Lala Land, o la inconsistencia de un americano en París.
En su convencionalismo, la crítica
profesional muerde el publicitado anzuelo del homenaje de esta película a Rebelde sin causa; que es cierto pero
secundario y snob, como casi todo en ella, y que por tanto descuida sus mejores
recursos. El resultado es un producto de calidad mixta, con saldo positivo pero
en términos relativos y no absolutos; con paradojas como el guiño evidente pero
desapercibido al clásico francés de Los
paraguas de Cherburgo, que sí lo define y determina estéticamente. Más aún,
se agradece el ascendiente de Coppola, que campea en este filme como el canon
dramático de Corazonada (One from the heart); como un carácter
que no cuaja pero al menos promete a todo lo largo del film, hasta la apoteosis
previa al final.
Lala land
es así un compendio de cosas con calidad variable y más bien inconexas, a pesar
de su cuidada dramaturgia; lo que se debe a la profusión de efectos y
gratuidades, que la hacen bandearse sin mucho sentido propio. Así, aunque
aludiendo a esa estética europea de Jacques Demi y Michel Legrand, Lala land se reconoce en la tradición
del musical norteamericano (Un americano
en París); que es de donde proviene su debilidad, pues trata de recrear el
trascendentalismo europeo y no la dulce banalidad en que se sustenta. Con ese
devaneo, la mayoría de los números coreografiados son tan espléndidos como
gratuitos y excesivos; lo que es pecado grave en arte, sobre todo cuando se
tienen tantas pretensiones, porque se pierde la posibilidad de un perfil
propio.
Entre los desaciertos más escandalosos,
sobresale el número de tap en que ella tiene que cambiarse los zapatos para
poder bailar; haciendo previsible todo lo que debería desarrollarse de modo
espontaneo, cuando toda la escena es tan zonza que depende de esa
espontaneidad. Tanta inconsistencia se entiende si se observa la —más bien
corta— trayectoria propia del director, con mucho culto a su propia y supuesta genialidad;
bien que disimulado como un culto al no menos supuesto espíritu del jazz, que
resalta aquí en una ontología más inconsistente que discurso de pastor
evangélico. Como falso pragmatismo crítico, el filme cuenta con el discurso y
la voz del fabuloso John Legend; que pareciera recordarle al insulso y atrevido
Sebastian (Gosling) lo que es, una gota de leche en un vaso de moscas.
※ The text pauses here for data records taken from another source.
(* ===== verification/ApiSpec.v ===== *)
(** * What the service promises its clients

    The calls of [Routes]: who may make them, what a refused one leaves behind,
    whose data one touches, what a repeated one answers. *)

From Stdlib Require Import QArith_base.
From S2P Require Import Prelude Decimal Datetime Json Errors Price TradingSession Intent Evaluation Tables Store CoreSchema Lifecycle.
From S2P Require Import IntentRepo Samples Quotes CreateIntent Dispatcher KillSwitch RateLimiter AuthRepos Tokens AuthSamples Auth SessionSpec Account Telegram TelegramRoute.
From S2P Require Import Responses ClientIp Schemas Endpoints Routes RequestSpec.
From S2P Require Idempotency Notifications LegacyRepo Config.

#[local] Open Scope string_scope.
#[local] Open Scope list_scope.
#[local] Open Scope Z_scope.

(** ** Who may make a call

    [None]: everyone. *)
Inductive access : Type := Account | AdminRole | Administrator.
Definition required_access (c : call) : option access :=
  match c with
  | Health _ | Login | AcceptInvitation | Refresh | Logout | PasswordResetRequest | PasswordResetConfirm => None
  | ListSymbols _ _ | GetSymbol _ | CurrentPrice _ | TelegramWebhook => None
  | EvaluateQuotes | ProcessTwapDueSlices | ProcessTwapPriceFollowups => None
  | SetupTwoFactor | VerifyTwoFactor => Some AdminRole
  | CreateUser | ProvisionUser | ListUsers | DisableUser _ | ReactivateUser _ | ResendInvitation _
  | GetKillSwitch | SetKillSwitch => Some Administrator
  | Me | CreateIntent _ | ListIntents _ | PreviewTwap | ConfirmTwap | GetIntent _ | CancelIntent _
  | ListNotifications _ _ _ | MarkNotificationRead _ => Some Account
  end.

(** The refusals of the gates. *)
Definition REFUSALS : list (string * Z) :=
  [("UNAUTHENTICATED", 401); ("SESSION_REVOKED", 401); ("ACCOUNT_DISABLED", 403); ("FORBIDDEN", 403); ("MFA_REQUIRED", 403)].

(** Membership in a list that is written out. *)
Ltac listed := try unfold REFUSALS; repeat match goal with H : _ ∈ _ |- _ => revert H end; rewrite ?elem_of_cons, ?elem_of_nil; tauto.

Section Access.
  Context {Q : Type} `{QuoteProvider Q} `{Crypto} `{!Mailer (system Q)} `{!BotTransport (system Q)} `{Pydantic}.
  Context (settings : Config.Settings) (wired : bool) (hash_payload : jvalue -> string) (decide : TelegramIntentDecider).
  Abbreviation P := (system Q).

(** Whom a request speaks for: its bearer token is genuine and not expired, and
    the session in it is stored and open, or closed by a rotation only. *)
Definition speaks_for (rq : Request) (w : world P) (u : RequestUser) : Prop :=
  exists header claims t, hq_authorization rq = Some header /\ String.prefix "Bearer " header = true /\
    decode_access_token (resolved_jwt_access_secret (tokens settings)) (unchars (strip (skipn 7 (chars header))))
      (dt_us (app_now w)) = Ok claims /\
    u = mkRequestUser (ap_sub claims) (ap_role claims) (ap_session_id claims) (ap_mfa_verified claims) /\
    refresh_tokens (durable w) !! ap_session_id claims = Some t /\
    (rt_revoked_at t = None \/ rt_revoked_reason t = Some "rotated").
Definition permitted (level : access) (rq : Request) (w : world P) (u : RequestUser) : Prop :=
  speaks_for rq w u /\
  match level with
  | Account => True
  | AdminRole => ru_role u = "admin"
  | Administrator => ru_role u = "admin" /\ ru_mfa_verified u = true
  end.

Definition gate (level : access) : Request -> prog (world P) raised RequestUser :=
  match level with Account => active_user settings | AdminRole => admin_role settings | Administrator => admin_user settings end.

Definition refusal (x : raised) : Prop := exists c, c ∈ REFUSALS /\ x = Raised (ApiError (fst c) (snd c) None []).

(** The gates let in who is permitted, and nothing else. *)
Lemma authorize_cases rq (w : world P) : exists r, authorize (tokens settings) (hq_authorization rq) (opening w) = (r, opening w) /\
  match r with
  | Ok u => speaks_for rq w u
  | Raise e => refusal (Raised e) /\ forall u, ~ speaks_for rq w u
  end.
Proof.
  unfold authorize, get_current_user, speaks_for, bind.
  assert (Hno : forall c : string * Z, c ∈ REFUSALS -> refusal (Raised (ApiError (fst c) (snd c) None []))) by (intros c Hc; by exists c).
  destruct (hq_authorization rq) as [header|].
  2: { eexists. split; [done|]. split; [apply (Hno ("UNAUTHENTICATED", 401)); listed|naive_solver]. }
  destruct (String.prefix "Bearer " header) eqn:Hp; cbn [negb].
  2: { eexists. split; [done|]. split; [apply (Hno ("UNAUTHENTICATED", 401)); listed|intros u (h & c & t & [= <-] & Hp' & _); congruence]. }
  cbn [clock gets]. change (app_now (opening w)) with (app_now w). unfold clock, gets.
  unfold decode_access_token. destruct (jwt_decode _ _ _) as [claims|] eqn:Hj.
  2: { eexists. split; [done|]. split; [apply (Hno ("UNAUTHENTICATED", 401)); listed|].
       intros u (h & c & t & [= <-] & _ & Hd & _). unfold opening, with_pending in Hj. cbn [app_now] in Hj. by rewrite Hj in Hd. }
  cbn [ret]. unfold ret.
  destruct (get_active_user_cases (mkRequestUser (ap_sub claims) (ap_role claims) (ap_session_id claims) (ap_mfa_verified claims)) (opening w))
    as (r & -> & Hr). exists r. split; [done|]. unfold opening, with_pending in Hj. cbn [app_now] in Hj.
  change (pending (opening w)) with (durable w) in Hr. cbn [ru_session_id] in Hr. destruct r as [u|e]; cbn [gate_answer] in Hr.
  - destruct Hr as [-> (t & Ht & Ho)]. exists header, claims, t. by rewrite Hj.
  - split.
    + destruct Hr as [[-> _]|[-> _]]; [apply (Hno ("ACCOUNT_DISABLED", 403))|apply (Hno ("SESSION_REVOKED", 401))]; listed.
    + intros u (h & c & t & [= <-] & _ & Hd & -> & Ht & Ho). rewrite Hj in Hd. injection Hd as <-.
      destruct Hr as [(_ & t' & Ht' & Hs & Hd)|[_ Hd]].
      * rewrite Ht in Ht'. injection Ht' as <-. destruct Ho as [Ho|Ho]; [by rewrite Ho in Hs|congruence].
      * destruct (Hd _ Ht) as (Hs & Hn & _). destruct Ho as [Ho|Ho]; [by rewrite Ho in Hs|done].
Qed.

Lemma speaks_unique rq (w : world P) u u' : speaks_for rq w u -> speaks_for rq w u' -> u = u'.
Proof.
  intros (h & c & t & Hh & _ & Hd & -> & _) (h' & c' & t' & Hh' & _ & Hd' & -> & _). simplify_eq. congruence.
Qed.

Lemma gate_cases level rq (w : world P) : exists r, gate level rq (opening w) = (r, opening w) /\
  match r with Ok u => permitted level rq w u | Raise x => refusal x /\ forall u, ~ permitted level rq w u end.
Proof.
  destruct (authorize_cases rq w) as (a & Ha & Hcase). unfold gate, permitted.
  assert (Hno : forall (c : string * Z) (Q0 : Prop), c ∈ REFUSALS -> Q0 -> refusal (Raised (ApiError (fst c) (snd c) None [])) /\ Q0)
    by (intros c Q0 Hc HQ; split; [by exists c|done]).
  destruct level; unfold active_user, admin_role, admin_user, authorize_admin, calling, bind; rewrite Ha;
    destruct a as [u|e]; try by (eexists; split; [done|]; split; [apply Hcase|intros u [Hu _]; by apply (proj2 Hcase u)]).
  - exists (Ok u). by split.
  - unfold require_role. destruct (String.eqb_spec (ru_role u) "admin") as [|Hr]; (eexists; split; [done|]); [done|].
    apply (Hno ("FORBIDDEN", 403)); [listed|]. intros u' [Hu' Hr']. by rewrite (speaks_unique _ _ _ _ Hu' Hcase) in Hr'.
  - unfold get_admin_user. destruct (String.eqb_spec (ru_role u) "admin") as [|Hr]; cbn [negb].
    2: { eexists. split; [done|]. apply (Hno ("FORBIDDEN", 403)); [listed|]. intros u' [Hu' [Hr' _]].
         by rewrite (speaks_unique _ _ _ _ Hu' Hcase) in Hr'. }
    destruct (ru_mfa_verified u) eqn:Hm; cbn [negb]; (eexists; split; [done|]); [done|].
    apply (Hno ("MFA_REQUIRED", 403)); [listed|]. intros u' [Hu' [_ Hm']]. rewrite (speaks_unique _ _ _ _ Hu' Hcase) in Hm'. congruence.
Qed.

Lemma opening_clean (w : world P) : pending w = durable w -> opening w = w.
Proof. destruct w; cbn. by intros ->. Qed.

Lemma session_refused {A B} (g : prog (world P) raised A) (k : A -> prog (world P) raised B) x (w : world P) :
  g (opening w) = (Raise x, opening w) -> in_session (bind g k) w = (Raise x, opening w).
Proof. intros Hg. unfold in_session, bind. fold (opening w). by rewrite Hg. Qed.

(** A protected call starts with its gate. *)
Lemma gate_first level c rq (w : world P) x : required_access c = Some level ->
  gate level rq (opening w) = (Raise x, opening w) ->
  serve settings wired hash_payload decide c rq w = (Raise x, opening w) \/
  (hq_body rq = None /\ serve settings wired hash_payload decide c rq w = (Raise (RequestValidationError (Some (report JNull))), w)).
Proof.
  intros Hc Hg. unfold serve. destruct c; try discriminate Hc; injection Hc as <-; cbn [gate] in Hg.
  all: try (left; by apply session_refused).
  all: unfold create_user_endpoint, provision_user_endpoint, verify_two_factor_endpoint, set_kill_switch_endpoint,
    create_intent, preview_twap, confirm_twap, with_body; try (destruct (hq_body rq); [|by right]; left).
  all: try by apply session_refused.
  all: unfold cancel_intent; try left; apply session_refused; unfold mutating, bind at 1; by rewrite Hg.
Qed.

Lemma session_idle {A} (c : prog (world P) raised A) r (w : world P) : pending w = durable w -> c w = (r, w) -> in_session c w = (r, w).
Proof. intros Hclean Hc. unfold in_session. fold (opening w). by rewrite (opening_clean w Hclean), Hc; fold (opening w); rewrite (opening_clean w Hclean). Qed.

Lemma refusal_answered x rq (s : world P) : refusal x -> exists r, exception_layer rq (raise x) s = (Ok r, s) /\
  rs_status r ∈ [401; 403] /\ rs_cookies r = [].
Proof.
  intros (c & Hc & ->). unfold REFUSALS in Hc. repeat (apply elem_of_cons in Hc as [->|Hc]); [..|by apply elem_of_nil in Hc].
  all: eexists; split; [reflexivity|]; split; [listed|reflexivity].
Qed.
Sin embargo, tanta referencia
requeriría un acercamiento mesurado a la estética personal de este director;
que con sólo un par de documentos sobre su propio snobismo, todavía está por
demostrar que merece tanta y tan especializada atención. Entre lo que no es
negativo pero tampoco positivo está el reparto, que tiene que lidiar con la
estructura musical sin personalidad suficiente para ello; desde un Ryan Gosling que no es Gene Kelly ni mucho menos Fred Astaire,
a una Emma Stone a la que no se le dan tan mal las rancheras. El problema es
que Stone es mucho mejor que Gosling, pero su personaje es el coprotagónico, no
a la inversa, y además depende del coreógrafo; él no es malo pero tampoco es
espectacular, está muy lejos de ser un monstruo de actuación y todavía el mundo
tiene memoria de los reyes del musical que fueron Astaire y Kelly.
Eso sí, y como
revelando la banalidad del director, Gosling pone lo que mejor tiene, y es el
perfil a contraluz con el flequillo sobre la frente; es decir, el cliché del jazzista
puro, que se fabrica la estética más falsa del mundo para justificar su propia
intrascendencia. Vuelta a los valores, está ese instante previo al final, que entra
en la introspección de
lo que la vida hubiera sido si no fuera lo que es; lo que hace además manejando
de un modo excelente un elemento sorpresa que no se debe revelar, y que
demuestra que es posible la buena dramaturgia; y se realiza en un segmento bastante
extenso, en el que se puede reconocer toda esa textura genial de la tradición a
la que responde. Lala land es
entonces como un twist, que recrea en su inocencia la metáfora de Un americano en París; como esa
reverencia esteticista al canon francés con el carácter robusto de lo
norteamericano, un drama al que se puede asistir a pesar de su inconsistencia.